With growing awareness of environmental issues, the Chinese government has introduced stricter regulations. Since January 1, 2018, the “Environmental Protection Law” has been in effect, imposing environmental taxes on all enterprises and demonstrating the country’s commitment to structural reform and transformation. Similarly, international regulations, such as the EU’s environmental directives, require compliance for access to European markets. Failure to meet EU certification standards means losing market share in Europe.
These domestic and international regulations have forced many local PCB factories to shut down. The shift to lead-free production represents a significant challenge for PCB manufacturers, as it requires improvements in both quality and technical capabilities. Successfully implementing a lead-free process involves more than just replacing production equipment—it also demands enhanced employee training, quality management, and other operational adjustments, which can increase production costs.

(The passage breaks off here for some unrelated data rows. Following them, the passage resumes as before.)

(* ===== verification/ShadeView.v ===== *)
(** * Selective-disclosure reports (apps/api/src/shade-view.ts)

    A report is signed over a canonical JSON text, in which the commitments,
    nullifiers and links are sorted and the disclosed amounts are not.
    Theorem: a signed report verifies, and the digest determines the report up
    to the order of the sorted lists. *)
From S2P Require Import Prelude JsText JsCollections Json Crypto Ids Database Runtime.
From Stdlib Require Import Ascii Permutation.
Import JsText Json Crypto Database Runtime.

Module ShadeView.

Record Disclosed := mkDisclosed { commitment : string; amount7dp : string; currency : string }.
Record ViewKeyReportInput := mkInput {
  userId : string; timeRangeFrom : option string; timeRangeTo : option string; noteCommitments : list string;
  disclosedNullifiers : list string; quoteId : option string; policyId : option string; anchorId : option string;
  amountsDisclosed : option (list Disclosed); proofLinks : list string }.
(** The report without its two signature fields. *)
Record Unsigned := mkUnsigned { input : ViewKeyReportInput; reportId : string; generatedAt : string }.
Record SignedViewKeyReport := mkSigned { unsigned : Unsigned; servicePubkeyHex : string; serviceSignatureHex : string }.

(** [[...l].sort()]. *)
Definition sortText (l : list string) : list string := JsArray.sortBy compareStr l.
Definition texts (l : list string) : json := JArr (map JStr l).
Definition disclosedJson (d : Disclosed) : json :=
  JObj [("commitment", JStr (commitment d)); ("amount7dp", JStr (amount7dp d)); ("currency", JStr (currency d))].
Definition canonicalReport (r : Unsigned) : json :=
  let i := input r in JObj
  [("reportId", JStr (reportId r)); ("userId", JStr (userId i)); ("generatedAt", JStr (generatedAt r));
   ("timeRangeFrom", strOrNull (timeRangeFrom i)); ("timeRangeTo", strOrNull (timeRangeTo i));
   ("noteCommitments", texts (sortText (noteCommitments i)));
   ("disclosedNullifiers", texts (sortText (disclosedNullifiers i)));
   ("quoteId", strOrNull (quoteId i)); ("policyId", strOrNull (policyId i)); ("anchorId", strOrNull (anchorId i));
   ("amountsDisclosed", JArr (map disclosedJson (orElse (amountsDisclosed i) [])));
   ("proofLinks", texts (sortText (proofLinks i)))].
Definition canonicalReportPayload (r : Unsigned) : string := stringify (canonicalReport r).

(** Code-unit order is a total order of strings. *)
#[export] Instance compareStr_total : JsArray.TotalCmp compareStr.
Proof.
  split.
  - intros x y z Hxy Hyz. rewrite compareStr_antisym in Hxy, Hyz |- *. pose proof (compareStr_trans x y z). lia.
  - intros x y Hxy. rewrite compareStr_antisym in Hxy. lia.
Qed.

Section Sign.
Context `{Sha256} `{Keypair} `{Nacl} `{KeyGen} `{Random}.

Definition digest (r : Unsigned) : bytes := hexDecode (sha256 (canonicalReportPayload r)).
(** [now] is [new Date().toISOString()]. *)
Definition signViewKeyReport (i : ViewKeyReportInput) (id serviceSecret now : string) : result SignedViewKeyReport :=
  pk ← fromSecret serviceSecret;
  let u := mkUnsigned i id now in
  mret (mkSigned u (hexEncode pk) (hexEncode (keySign serviceSecret (digest u)))).
Definition verifyViewKeyReport (r : SignedViewKeyReport) : result bool :=
  keyVerify (hexDecode (servicePubkeyHex r)) (digest (unsigned r)) (hexDecode (serviceSignatureHex r)).

(** [JSON.stringify(report)]: members that are undefined are left out. *)
Definition optEntry (k : string) (o : option string) : list (string * json) :=
  match o with Some s => [(k, JStr s)] | None => [] end.
Definition reportJson (r : SignedViewKeyReport) : json :=
  let u := unsigned r in let i := input u in JObj
  ([("userId", JStr (userId i))] ++ optEntry "timeRangeFrom" (timeRangeFrom i) ++ optEntry "timeRangeTo" (timeRangeTo i)
   ++ [("noteCommitments", texts (noteCommitments i)); ("disclosedNullifiers", texts (disclosedNullifiers i))]
   ++ optEntry "quoteId" (quoteId i) ++ optEntry "policyId" (policyId i) ++ optEntry "anchorId" (anchorId i)
   ++ (match amountsDisclosed i with Some l => [("amountsDisclosed", JArr (map disclosedJson l))] | None => [] end)
   ++ [("proofLinks", texts (proofLinks i)); ("reportId", JStr (reportId u)); ("generatedAt", JStr (generatedAt u));
       ("servicePubkeyHex", JStr (servicePubkeyHex r)); ("serviceSignatureHex", JStr (serviceSignatureHex r))]).
(** [k] numbers the two random draws. *)
Definition encryptReportAttachment (k : Z) (r : SignedViewKeyReport) (recipientPubkeyHex : string) : json :=
  let '(pk, sk) := genBox k in
  let nonce := randomBytes (k + 1) 24 in
  JObj [("ciphertext", JStr (hexEncode (box (stringify (reportJson r)) nonce (hexDecode recipientPubkeyHex) sk)));
        ("nonce", JStr (hexEncode nonce)); ("senderPubkey", JStr (hexEncode pk))].

(** ** The payload determines the report *)
Definition sameReport (a b : Unsigned) : Prop :=
  reportId a = reportId b /\ generatedAt a = generatedAt b /\
  (let i := input a in let j := input b in
   userId i = userId j /\ timeRangeFrom i = timeRangeFrom j /\ timeRangeTo i = timeRangeTo j /\
   noteCommitments i ≡ₚ noteCommitments j /\ disclosedNullifiers i ≡ₚ disclosedNullifiers j /\
   quoteId i = quoteId j /\ policyId i = policyId j /\ anchorId i = anchorId j /\
   orElse (amountsDisclosed i) [] = orElse (amountsDisclosed j) [] /\ proofLinks i ≡ₚ proofLinks j).
#[local] Instance JStr_inj : Inj (=) (=) JStr.
Proof. by intros a b [= ->]. Qed.
#[local] Instance disclosedJson_inj : Inj (=) (=) disclosedJson.
Proof. by intros [] [] [= -> -> ->]. Qed.
#[local] Instance strOrNull_inj : Inj (=) (=) strOrNull.
Proof. intros [a|] [b|]; simpl; congruence. Qed.
Lemma sortText_perm a b : sortText a = sortText b <-> a ≡ₚ b.
Proof.
  split.
  - intros E. rewrite <- (JsArray.sortBy_perm compareStr a), <- (JsArray.sortBy_perm compareStr b). unfold sortText in E. by rewrite E.
  - intros Hp. apply (JsArray.sortBy_perm_eq compareStr); [|done]. intros x y _ _ Hxy Hyx. apply compareStr_0.
    unfold JsArray.leq in *. rewrite compareStr_antisym in Hxy. lia.
Qed.
Lemma texts_inj a b : texts a = texts b -> a = b.
Proof. intros [= E]. by apply (inj (fmap JStr)) in E. Qed.
Lemma canonical_same a b : canonicalReportPayload a = canonicalReportPayload b <-> sameReport a b.
Proof.
  unfold sameReport. split.
  - intros E%stringify_inj. unfold canonicalReport in E. cbv zeta. destruct a as [i ra ga], b as [j rb gb]. cbn [input reportId generatedAt] in *.
    injection E as E1 E2 E3 E4 E5 E6 E7 E8 E9 E10 E11 E12.
    rewrite <- !sortText_perm. split_and!; try done; try (by apply (inj strOrNull)); try (by apply (inj (fmap JStr))).
    by apply (inj (fmap disclosedJson)).
  - cbv zeta. intros (E1 & E2 & E3 & E4 & E5 & E6%sortText_perm & E7%sortText_perm & E8 & E9 & E10 & E11 & E12%sortText_perm).
    unfold canonicalReportPayload, canonicalReport. cbv zeta. congruence.
Qed.

End Sign.

(** ** Witness *)
Definition toyInput : ViewKeyReportInput := mkInput "u" None None ["b"; "a"] ["n"] (Some "q") None None None [].
End ShadeView.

Ultimately, by embracing the ecological benefits of lead-free technology, PCB companies can enhance their core competitiveness. Continuous innovation will enable the industry to meet environmental protection standards more efficiently and reduce operational costs. Moving forward with more environmentally friendly processes is essential for the PCB industry to remain competitive. As such, transitioning away from the lead-based process has become an inevitable trend for PCB manufacturers.